[Opening Records shown section]

Variables GenerationConfig SafetySetting : Type.
Variables GenerateContentResult GenerateContentStreamResult : Type.

Local Abbreviation AskOptions' := (AskOptions GenerationConfig SafetySetting).
Local Abbreviation StartChatParams' :=
  (StartChatParams GenerationConfig SafetySetting).
Local Abbreviation Chat' := (Chat GenerationConfig SafetySetting).

Variable sendMessage :
  StartChatParams' -> list Part -> heap -> outcome GenerateContentResult * heap.
Variable sendMessageStream :
  StartChatParams' -> list Part -> heap ->
  outcome GenerateContentStreamResult * heap.

(** The wrapped client may record the exchange in the history array it is
    handed, and does nothing else to the arrays of the heap. *)
Hypothesis sendMessage_appends :
  forall params ps h, heap_extends h (snd (sendMessage params ps h)).
Hypothesis sendMessageStream_appends :
  forall params ps h, heap_extends h (snd (sendMessageStream params ps h)).

Lemma start_params_extends (g : Gemini) (options : AskOptions') (h : heap) :
  heap_extends h (snd (start_params _ _ g options h)).
Proof.
  unfold start_params. destruct (read (opt_history _ _ options)) as [r|].
  - apply heap_extends_refl.
  - cbn [snd]. apply (alloc_extends h).
Qed.

Lemma Gemini_ask_extends (g : Gemini) (message : string + list Part)
    (options : AskOptions') (h : heap) :
  heap_extends h (snd (Gemini_ask _ _ _ sendMessage g message options h)).
Proof using sendMessage_appends.
  unfold Gemini_ask.
  pose proof (start_params_extends g options h) as Hs.
  destruct (start_params _ _ g options h) as [params h1]. cbn [snd] in Hs.
  eapply heap_extends_trans; [exact Hs|apply sendMessage_appends].
Qed.

Lemma Gemini_askStream_extends (g : Gemini) (message : string + list Part)
    (options : AskOptions') (h : heap) :
  heap_extends h
    (snd (Gemini_askStream _ _ _ sendMessageStream g message options h)).
Proof using sendMessageStream_appends.
  unfold Gemini_askStream.
  pose proof (start_params_extends g options h) as Hs.
  destruct (start_params _ _ g options h) as [params h1]. cbn [snd] in Hs.
  eapply heap_extends_trans; [exact Hs|apply sendMessageStream_appends].
Qed.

[Closing Records shown section]

> Exercise objective: Wherever a line contains the string "GenerateContentResult", copy that line from the data.

> Output below:
Variables GenerateContentResult GenerateContentStreamResult : Type.
  StartChatParams' -> list Part -> heap -> outcome GenerateContentResult * heap.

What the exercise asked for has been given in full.